What am I doing wrong here with the \b metacharacter? I’m familiar with regex, I used it a lot in Perl. But I’m new to Python and it’s quirks.
Main question: How do I use https://regex101.com to test a regex replacement for Python?
Thank you!
p.s. Any comments about my algorithm are welcome. I may have to rethink about removing these words, and instead, for example, standardize “Apartment” and “Apt.” to just “Apt”.
Also in my town the addresses “455 Oak Ave NE” and “455 Oak Ave SE” are different houses.
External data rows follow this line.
(* ===== verification/Cache.v ===== *)
(** * The response cache stage (src/internal/cache/stage.go, exact.go, embedder.go)

    [Before] tries the exact and the semantic store, [After] hands a finished
    answer to a background writer, of which at most 64 run at a time.  Stored
    entries are kept as records (their JSON form is not modelled, its length is a
    parameter).  The vector index behind [SemanticStore] and the embedding
    provider are interfaces. *)

From S2P Require Import Prelude GoStrings GoFloat Breaker Config Api CacheKeys Execute Route Policy Pipeline.

Open Scope string_scope.
Open Scope list_scope.
Open Scope Z_scope.

(** ** Interfaces *)

Class ExactStore (W : Type) := {
  Exact_Get : string -> W -> W * (go_error + option Entry);
  Exact_Put : string -> string -> Entry -> Duration -> W -> W * option go_error
}.

Class SemanticStore (W : Type) := {
  Sem_Put : string -> string -> string -> list Z -> Entry -> Duration -> W -> W * (go_error + string);
  Nearest : string -> string -> list Z -> W -> W * (go_error + option Match)
}.

Class CacheEmbedder (W : Type) := { Cache_Embed : string -> string -> string -> W -> W * (go_error + list Z) }.

Record ShadowRecord := mkShadowRecord {
  sh_ID : string; sh_TS : Time; sh_TenantID : string; sh_Route : string; sh_Threshold : spec_float;
  sh_Similarity : spec_float; sh_Query : string; sh_CandidateQuery : string; sh_CandidateAnswer : string;
  sh_ActualAnswer : string; sh_CandidateSource : string
}.

(** The callbacks, the clock and the identifiers. *)
Class CacheHooks (W : Type) := {
  cache_now : W -> Time;
  new_uuid : W -> W * string;
  onErr : string -> W -> W;
  onDrop : W -> W;
  onShadow : ShadowRecord -> W -> W
}.

(** ** The stage *)

Definition StateKey : string := "cache.state".

(** Which of the drivers are present, and the consent switch. *)
Record CacheStage := mkCacheStage { st_exact : bool; st_sem : bool; st_emb : bool; st_consent : bool }.

Definition unix_seconds (t : Time) : Z := t / second - 62135596800.

(** [r := *e.Response] with the call's own id and time; [None] is the panic on a
    nil response. *)
Definition hit (now : Time) (c : Call) (e : Entry) (status : string) (sim : spec_float) : option Call :=
  match en_Response e with
  | None => None
  | Some r =>
      let r := mkChatResponse ("chatcmpl-" +:+ cl_ID c) (cr_Object r) (unix_seconds now) (cr_Model r) (cr_Choices r) (cr_Usage r) in
      let c := mkCall (cl_ID c) (cl_Start c) (cl_Principal c) (cl_Request c) (cl_Route c) (cl_Stream c) (Some r)
        (cl_ClientResponse c) (cl_Target c) (cl_Attempts c) zero_usage 0 (cl_HedgeCostMicros c) status (cl_Err c)
        (cl_Internal c) (cl_Header c) (cl_Incoming c) (cl_Values c) in
      let c := set_Header (set_Value c "cache.saved_micros" (AInt64 (en_CostMicros e)))
        "X-ProofGate-Cache-Source" (en_SourceRequestID e) in
      Some (if String.eqb status "hit-semantic"
            then set_Header c "X-ProofGate-Cache-Similarity" (format_fixed 4 sim) else c)
  end.

Definition set_CacheStatus (c : Call) (status : string) : Call :=
  mkCall (cl_ID c) (cl_Start c) (cl_Principal c) (cl_Request c) (cl_Route c) (cl_Stream c) (cl_Response c)
    (cl_ClientResponse c) (cl_Target c) (cl_Attempts c) (cl_Usage c) (cl_CostMicros c) (cl_HedgeCostMicros c)
    status (cl_Err c) (cl_Internal c) (cl_Header c) (cl_Incoming c) (cl_Values c).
And over a year ago in another job I remember seeing Oklahoma has a lot of weird addresses using rural routes etc. But I only have one address for OK in this list and it’s now weird.
Some test data here:
testlist=['', 'Jim', 'Green', '4557 Board St SW', '', 'Grand Rapids', 'MI', '49548']
normaddr = normalizeaddr(testlist)
testlist=['', 'Tamy', 'Garland', '89 142nd St SE', '', 'Grand Rapids', 'MI', '49548']
normaddr = normalizeaddr(testlist)
testlist=['', 'John', 'Smith', '123 Oak ave.', '', 'Atlantic', 'IA']
normaddr1 = normalizeaddr(testlist)
testlist2 = ['', 'Dave', 'Jones', '457 Agate Rd', 'Apt 19', 'Detroit', 'MI', '45999']
normaddr2 = normalizeaddr(testlist2)
And raw data for your favorite regex site. Sorry, when the replace happens address data will be all upper case.
JIM GREEN 4557 BOARD ST SW
KELLY JONES 4557 BOARD ST SE
TAMY GARLAND 89 142ND ST SE
JOHN SMITH 123 OAK AVE BOARDMAN MI 49555
DAVE JONES 457 AGATE RD APT 29
KIM CASEY 457 AGATE RD APARTMENT 30
My first block of code above is in a function normalizeaddr().